Он пробует пошевелиться. Потом зло, упрямо сжимает губы. Не двигается.

— Согните, — требуете вы.

— Баста, отпрыгался, — говорит он. — Не могу даже передвинуть.

— Берите руками и сгибайте.

— Руки тоже… вот… — Он показывает, с каким трудом, замедленно, удается ему сжать пальцы в кулак.

— Это уже что-то… Хорошо, через полчаса я вами займусь. А к вам, Ангелина Тарасовна, у меня есть вопросы. Выйдемте… Так. Теперь, Ангелина Тарасовна, рассказывайте про газету, — говорите вы, останавливаясь в коридорчике.

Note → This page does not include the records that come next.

(** * MirBFT core: sequence state machine, per-peer admitter, epoch-change
      constructor and EpochChange hashing.

    A shallow embedding of [nodemsgs.go], the stateless helpers
    ([intersectionQuorum], [constructNewEpochConfig], [epochChangeHashData])
    and the [sequence] state machine, followed by the properties stated
    about them.

    Conventions.
    - [uint64] values are [N]; every addition the source performs on them is
      written with its wrap-around ([wrap64]).  Go [int] values are [Z].
    - A Go [[]byte] is [option string]: [None] is the nil slice, the
      characters of the string are the bytes.  [string(b)] is [bytes_string],
      [bytes.Equal] is [bytes_Equal].
    - A Go map that is only looked up and updated is a [gmap]; a [range]
      over a map visits the entries in an order the language leaves open,
      so the loops whose result can depend on the order take the visiting
      order as an argument.
    - A panic is the [Panic] outcome of [result]. *)

From Stdlib Require Import ZArith NArith Lia String Ascii List Permutation.
From stdpp Require Import gmap strings list fin_maps fin_sets.

Open Scope string_scope.
Open Scope list_scope.
Open Scope N_scope.

(** ** Outcomes and machine integers *)

Inductive result (A : Type) : Type :=
| Ok (a : A)
| Panic (msg : string).
Arguments Ok {A} a.
Arguments Panic {A} msg.

Definition bind {A B : Type} (r : result A) (k : A -> result B) : result B :=
  match r with
  | Ok a => k a
  | Panic e => Panic e
  end.

Notation "'let*' x ':=' r 'in' k" := (bind r (fun x => k))
  (at level 10, x name, r at level 100, k at level 200).

Definition wrap64 (x : N) : N := x mod 2 ^ 64.

(** [a - b] on [uint64] values. *)
Definition sub64 (a b : N) : N := wrap64 (a + 2 ^ 64 - b).

(** Go's conversion of an [int32] product back into the [int32] range. *)
Definition wrap_int32 (x : Z) : Z := ((x + 2 ^ 31) mod 2 ^ 32 - 2 ^ 31)%Z.

Abbreviation bytes := (option string).

Definition bytes_string (b : bytes) : string := default "" b.

Definition bytes_Equal (a b : bytes) : bool :=
  bool_decide (bytes_string a = bytes_string b).

(** ** Protocol messages (package [mirbftpb]) *)

Module RequestAck.
Record t : Type := mk { ClientId : bytes; ReqNo : N; Digest : bytes }.
End RequestAck.

Module Preprepare.
Record t : Type :=
  mk { SeqNo : N; Epoch : N; Bucket : N; Batch : list RequestAck.t }.
End Preprepare.

Module Prepare.
Record t : Type := mk { SeqNo : N; Epoch : N; Bucket : N; Digest : bytes }.
End Prepare.

Module Commit.
Record t : Type := mk { SeqNo : N; Epoch : N; Bucket : N; Digest : bytes }.
End Commit.
(** C6. On the state [__init__] builds each of the three summaries
    returns its "no data" message; parsing a file of zero bytes returns
    normally and leaves that state, so the three summaries asked after it
    return their "no data" messages, none of them raising. *)
Theorem no_data_on_empty_state :
  (get_basic_stats init = (init, inr (NoData "нет данных для анализа"))
   /\ get_quality_stats init = (init, inr (NoData "нет данных о качестве"))
   /\ get_base_composition init
      = (init, inr (NoData "нет данных о составе оснований")))
  /\ forall (fs : filesystem) (file_path : list N) self,
       fs file_path = Some [] ->
       parse_fastq fs file_path self = (init, inr tt)
       /\ analyze fs file_path self
          = (init, inr (NoData "нет данных для анализа",
                        NoData "нет данных о качестве",
                        NoData "нет данных о составе оснований")).
Proof.
  split; [repeat split|].
  intros fs file_path self Hfs.
  assert (Hparse : parse_fastq fs file_path self = (init, inr tt)).
  { rewrite parse_fastq_run, (decoded_content_empty _ _ Hfs).
    reflexivity. }
  split; [exact Hparse|].
  unfold analyze. unfold py_bind at 1. rewrite Hparse. reflexivity.
Qed.

(** The five assignments at the head of [parse_fastq] zero every field. *)
Lemma reset_assignments self :
  set_base_counts ∅
    (set_quality_scores []
       (set_sequence_lengths []
          (set_total_length 0 (set_sequences_count 0 self))))
  = reset self.
Proof. reflexivity. Qed.

(** C7. [parse_fastq] starts from the reset state whatever the state it
    is called in: its outcome does not depend on the state before the
    call, it is the outcome of the rest of the method run on the reset
    state (every counter 0, every list and the table empty), and analysing
    the same file twice in succession gives the same three summaries and
    the same state. *)
Theorem parse_fastq_resets (fs : filesystem) (file_path : list N)
    self1 self2 :
  parse_fastq fs file_path self1 = parse_fastq fs file_path self2
  /\ parse_fastq fs file_path self1
     = py_bind (lift (decoded_content fs file_path))
               (fun content => parse_lines (readlines content)) (reset self1)
  /\ analyze fs file_path self1 = analyze fs file_path self2
  /\ (let first := analyze fs file_path self1 in
      let second := analyze fs file_path (fst first) in
      snd second = snd first /\ fst second = fst first).
Proof.
  assert (Hany : forall a b,
            parse_fastq fs file_path a = parse_fastq fs file_path b).
  { intros a b. now rewrite !parse_fastq_run. }
  assert (Han : forall a b,
            analyze fs file_path a = analyze fs file_path b).
  { intros a b. unfold analyze. unfold py_bind at 1 5.
    now rewrite (Hany a b). }
  split; [apply Hany|]. split; [reflexivity|]. split; [apply Han|].
  cbv zeta. now rewrite (Han (fst (analyze fs file_path self1)) self1).
Qed.

(** C8. When the path ends in [.gz] and the archive decompresses to the
    bytes of a file read as plain text, the two calls of [parse_fastq]
    end in the same state with the same outcome, and so do the two
    analyses. *)
Theorem gzip_same_statistics (fs : filesystem)
    (gz_path plain_path : list N) (compressed content : list byte)
    self1 self2 :
  endswith gz_path (py ".gz") = true ->
  endswith plain_path (py ".gz") = false ->
  fs gz_path = Some compressed ->
  gunzip compressed = Some content ->
  fs plain_path = Some content ->
  parse_fastq fs gz_path self1 = parse_fastq fs plain_path self2
  /\ analyze fs gz_path self1 = analyze fs plain_path self2.
Proof.
  intros Hgz Hplain Hc Hz Hp.
  assert (Hparse : parse_fastq fs gz_path self1
                   = parse_fastq fs plain_path self2).
  { rewrite !parse_fastq_run. unfold decoded_content.
    rewrite Hgz, Hplain. unfold gzip_open, plain_open.
    now rewrite Hc, Hz, Hp. }
  split; [exact Hparse|].
  unfold analyze. unfold py_bind at 1 5. now rewrite Hparse.
Qed.
(** * Further properties: construction and setup *)

(** X1.  With both credential variables set to non-empty strings,
    [__init__] of either class returns the object: the credentials are the
    two values, the other fields are the arguments and the fixed settings,
    [driver] and [wait] are [None], and no call reached the browser.
    Conversely either constructor only ever returns an object whose
    credentials are the non-empty values of its two variables. *)
Theorem construction_keeps_the_credentials
        (env : Env) (headless : bool) (timeout : Z) (st : state) :
  (forall u p,
      truthy (env_getenv env "TRELLO_USERNAME") = Some u ->
      truthy (env_getenv env "TRELLO_PASSWORD") = Some p ->
      exists st',
        TrelloProvisioning.__init__ env headless timeout st
        = (Ok (TrelloProvisioning.mk_self headless timeout 3 1
                 (TrelloProvisioning.mk_credentials u p)), st')
        /\ driver st' = None /\ wait st' = None
        /\ exists evs,
            trace st' = (trace st ++ evs)%list
            /\ forallb not_browser_call evs = true)
  /\ (forall obj st',
         TrelloProvisioning.__init__ env headless timeout st = (Ok obj, st') ->
         env_getenv env "TRELLO_USERNAME"
         = Some (TrelloProvisioning.username (TrelloProvisioning.credentials obj))
         /\ env_getenv env "TRELLO_PASSWORD"
            = Some (TrelloProvisioning.password
                      (TrelloProvisioning.credentials obj))
         /\ TrelloProvisioning.username (TrelloProvisioning.credentials obj)
            <> ""
         /\ TrelloProvisioning.password (TrelloProvisioning.credentials obj)
            <> "")
  /\ (forall u p,
         truthy (env_getenv env "TRELL_USERNAME") = Some u ->
         truthy (env_getenv env "TRELL_PASSWORD") = Some p ->
         exists st',
           TrelloUserProvisioning.__init__ env headless timeout st
           = (Ok (TrelloUserProvisioning.mk_self headless timeout
                    "https://trello.com" "https://trello.com/login" u p
                    "Project X" "newuser@example.com" "Member"), st')
           /\ driver st' = None /\ wait st' = None
           /\ exists evs,
               trace st' = (trace st ++ evs)%list
               /\ forallb not_browser_call evs = true)
  /\ (forall obj st',
         TrelloUserProvisioning.__init__ env headless timeout st
         = (Ok obj, st') ->
         env_getenv env "TRELL_USERNAME"
         = Some (TrelloUserProvisioning.username obj)
         /\ env_getenv env "TRELL_PASSWORD"
            = Some (TrelloUserProvisioning.password obj)
         /\ TrelloUserProvisioning.username obj <> ""
         /\ TrelloUserProvisioning.password obj <> "").
Proof.
  split; [| split; [| split]].
  - intros u p Hu Hp.
    unfold TrelloProvisioning.__init__, TrelloProvisioning._load_credentials,
      TrelloProvisioning._setup_logging, bind, set_driver, set_wait, log,
      load_dotenv, getenv, ret.
    cbn [driver wait trace emit]. rewrite Hu, Hp.
    eexists. split; [reflexivity |]. split; [reflexivity |].
    split; [reflexivity |].
    eexists. split; [trace_ex | reflexivity].
  - intros obj st'.
    unfold TrelloProvisioning.__init__, TrelloProvisioning._load_credentials,
      TrelloProvisioning._setup_logging, bind, set_driver, set_wait, log,
      load_dotenv, getenv, ret, raise.
    cbn [driver wait trace emit].
    destruct (env_getenv env "TRELLO_USERNAME") as [u |]; cbn [truthy];
      [| discriminate].
    destruct (String.eqb_spec u "") as [-> | Hu]; [discriminate |].
    destruct (env_getenv env "TRELLO_PASSWORD") as [p |]; cbn [truthy];
      [| discriminate].
    destruct (String.eqb_spec p "") as [-> | Hp]; [discriminate |].
    intros [= <- _]. cbn. repeat split; assumption.
  - intros u p Hu Hp.
    unfold TrelloUserProvisioning.__init__, bind, set_driver, set_wait,
      getenv, ret.
    cbn [driver wait trace emit]. rewrite Hu, Hp.
    eexists. split; [reflexivity |]. split; [reflexivity |].
    split; [reflexivity |].
    eexists. split; [trace_ex | reflexivity].
  - intros obj st'.
    unfold TrelloUserProvisioning.__init__, bind, set_driver, set_wait,
      getenv, ret, raise.
    cbn [driver wait trace emit].
    destruct (env_getenv env "TRELL_USERNAME") as [u |]; cbn [truthy];
      [| discriminate].
    destruct (String.eqb_spec u "") as [-> | Hu]; [discriminate |].
    destruct (env_getenv env "TRELL_PASSWORD") as [p |]; cbn [truthy];
      [| discriminate].
    destruct (String.eqb_spec p "") as [-> | Hp]; [discriminate |].
    intros [= <- _]. cbn. repeat split; assumption.
Qed.

(** With both variables set, the two constructors return the object with
    those credentials. *)
Lemma construction_keeps_the_credentials_witness :
  fst (TrelloProvisioning.__init__ with_credentials true 10 fresh)
  = Ok example_self
  /\ fst (TrelloUserProvisioning.__init__ with_credentials true 30 fresh)
     = Ok example_user.
Proof.
  destruct (construction_keeps_the_credentials with_credentials true 10 fresh)
    as (Hs & _ & _ & _).
  destruct (construction_keeps_the_credentials with_credentials true 30 fresh)
    as (_ & _ & Hu & _).
  destruct (Hs "admin@example.com" "secret" eq_refl eq_refl) as (st1 & H1 & _).
  destruct (Hu "admin@example.com" "secret" eq_refl eq_refl) as (st2 & H2 & _).
  split; [now rewrite H1 | now rewrite H2].
Defined.



(** * Further properties: the challenge check *)

Section CaptchaCheck.

Variable env : Env.

Lemma check_for_captcha_loop_returns selectors st :
  exists b st',
    TrelloProvisioning.check_for_captcha_loop env selectors st = (Ok b, st').
Proof.
  revert st. induction selectors as [| selector rest IH]; intros st.
  - now exists false, st.
  - cbn [TrelloProvisioning.check_for_captcha_loop].
    unfold bind at 1, try_except, bind at 1.
    destruct (find_elements env By_CSS_SELECTOR selector st)
      as [[[| el els] | e] st1].
    + apply IH.
    + unfold bind, log, ret. now eexists; eexists.
    + cbn [select_clause]. rewrite isinstance_Exception. apply IH.
Qed.

Lemma check_for_captcha_loop_calls selectors :
  respects (quiet captcha_lookup)
           (TrelloProvisioning.check_for_captcha_loop env selectors).
Proof.
  induction selectors as [| selector rest IH];
    cbn [TrelloProvisioning.check_for_captcha_loop]; respects_all;
    reflexivity.
Qed.

Lemma check_for_captcha_loop_no_driver selectors st :
  driver st = None ->
  TrelloProvisioning.check_for_captcha_loop env selectors st = (Ok false, st).
Proof.
  intros Hd. induction selectors as [| selector rest IH]; [reflexivity |].
  cbn [TrelloProvisioning.check_for_captcha_loop].
  unfold bind at 1, try_except, bind at 1, find_elements, on_driver.
  rewrite Hd. cbn [select_clause]. exact IH.
Qed.

Lemma check_for_captcha_loop_nothing selectors st :
  driver st <> None ->
  (forall tr v,
      shows_nothing (env_elements env tr (FindElements By_CSS_SELECTOR v))
      = true) ->
  TrelloProvisioning.check_for_captcha_loop env selectors st
  = (Ok false, extend (css_lookups selectors) st).
Proof.
  intros Hd Hn. revert st Hd.
  induction selectors as [| selector rest IH]; intros st Hd.
  - cbn [TrelloProvisioning.check_for_captcha_loop css_lookups map].
    now rewrite extend_nil.
  - cbn [TrelloProvisioning.check_for_captcha_loop].
    unfold bind at 1, try_except, bind at 1, find_elements, on_driver,
      call_elements.
    destruct (driver st) eqn:Hd'; [| contradiction].
    specialize (Hn (trace st) selector).
    destruct (env_elements env (trace st)
                (FindElements By_CSS_SELECTOR selector))
      as [[| el els] | e]; [| discriminate |].
    + unfold ret at 1. rewrite IH.
      * rewrite emit_as_extend, extend_extend. reflexivity.
      * cbn [driver emit]. now rewrite Hd'.
    + cbn [select_clause]. rewrite isinstance_Exception.
      unfold ret at 1. rewrite IH.
      * rewrite emit_as_extend, extend_extend. reflexivity.
      * cbn [driver emit]. now rewrite Hd'.
Qed.

End CaptchaCheck.

(** X3.  [_check_for_captcha] never raises and only looks elements up by
    CSS selector (and warns).  Without a driver it answers [False] without
    a single call.  And when no lookup shows an element, be it because the
    lists are empty or because the lookups themselves fail, it tries all
    six selectors and answers [False]: a browser that cannot be queried is
    taken for a page without a challenge. *)
Theorem check_for_captcha_swallows_failures (env : Env) (st : state) :
  (exists b st',
      TrelloProvisioning._check_for_captcha env st = (Ok b, st')
      /\ quiet captcha_lookup st st')
  /\ (driver st = None ->
      TrelloProvisioning._check_for_captcha env st = (Ok false, st))
  /\ (driver st <> None ->
      (forall tr v,
          shows_nothing (env_elements env tr (FindElements By_CSS_SELECTOR v))
          = true) ->
      TrelloProvisioning._check_for_captcha env st
      = (Ok false, extend (css_lookups TrelloProvisioning.captcha_selectors) st)).
Proof.
  unfold TrelloProvisioning._check_for_captcha. split; [| split].
  - destruct (check_for_captcha_loop_returns env
                TrelloProvisioning.captcha_selectors st) as (b & st' & H).
    exists b, st'. split; [exact H |].
    pose proof (check_for_captcha_loop_calls env
                  TrelloProvisioning.captcha_selectors st) as Hq.
    now rewrite H in Hq.
  - apply check_for_captcha_loop_no_driver.
  - apply check_for_captcha_loop_nothing.
Qed.

(** A browser whose every lookup fails: six lookups, and the answer is
    "no challenge". *)
Lemma check_for_captcha_swallows_failures_witness :
  TrelloProvisioning._check_for_captcha broken_lookups started
  = (Ok false, extend (css_lookups TrelloProvisioning.captcha_selectors) started)
  /\ TrelloProvisioning._check_for_captcha broken_lookups fresh
     = (Ok false, fresh).
Proof.
  split.
  - apply (proj2 (proj2 (check_for_captcha_swallows_failures broken_lookups
                           started))).
    + discriminate.
    + intros tr v. reflexivity.
  - apply (proj1 (proj2 (check_for_captcha_swallows_failures broken_lookups
                           fresh))).
    reflexivity.
Defined.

— Да вроде нечего рассказывать, Ольга Николаевна. В той газетке на целой полстранице пропечатано про его товарища, тоже лыжника, очень расхваливают, чуть ли не на этот… Олимпийский чемпионат его посылают…

— И только?

— Только. Мой-то все время был впереди, обставлял этого товарища, пока…

— Видно характерец. Простите. Спортивный дух называется. Я, Ангелина Тарасовна, могу вас успокоить: у наших больных иногда бывает, что вдруг начинают плохо владеть своим телом, руками, ногами. Кто как переносит волнения. Мозг-то у них ослаблен травмой. И тут мы должны быть начеку. Если не запустить — все налаживается… Почему не сообщили мне в тот же вечер? Ну ничего, Ангелина Тарасовна, обещаю, все еще в нашей власти!

…В своем кабинете (все-таки его открыли) вы долго сидите, таясь от сотрудников, праздно сложив руки, рассчитывая время, когда Медведев может оказаться дома. Наконец поднимаете трубку. Вы снова, как утром, слышите голос Олега Николаевича — и вам внезапно хочется, чтобы он заговорил с вами о чем-то простом и ясном, что-то рассказывал добрым голосом и чтобы в нем вы могли найти опору среди тревоги, в его дыхании почувствовать ласку. Вам не хочется говорить то, что вы собираетесь сказать.

И все же, немного пошутив с ним невеселым голосом, вы сообщаете Олегу Николаевичу, что до самого вечера будете заниматься с больным, потом будете усталая и дерганая. Свидание отпадает.

— Нет, нет, — отвечаете вы. — Потерпите. И вот еще о чем я буду вас умолять, Олег. Вам надо поберечь себя, отдохнуть, на несколько дней отказаться от машины. Выглядите вы как просто задумчивый, просто рассеянный, но для вашего организма после травм все не просто. Все, все не просто! Вас выдает бледность, мимика и ваш взгляд. Понаблюдайте за собой сами. Все, я бегу. Бросаю трубку. Целую…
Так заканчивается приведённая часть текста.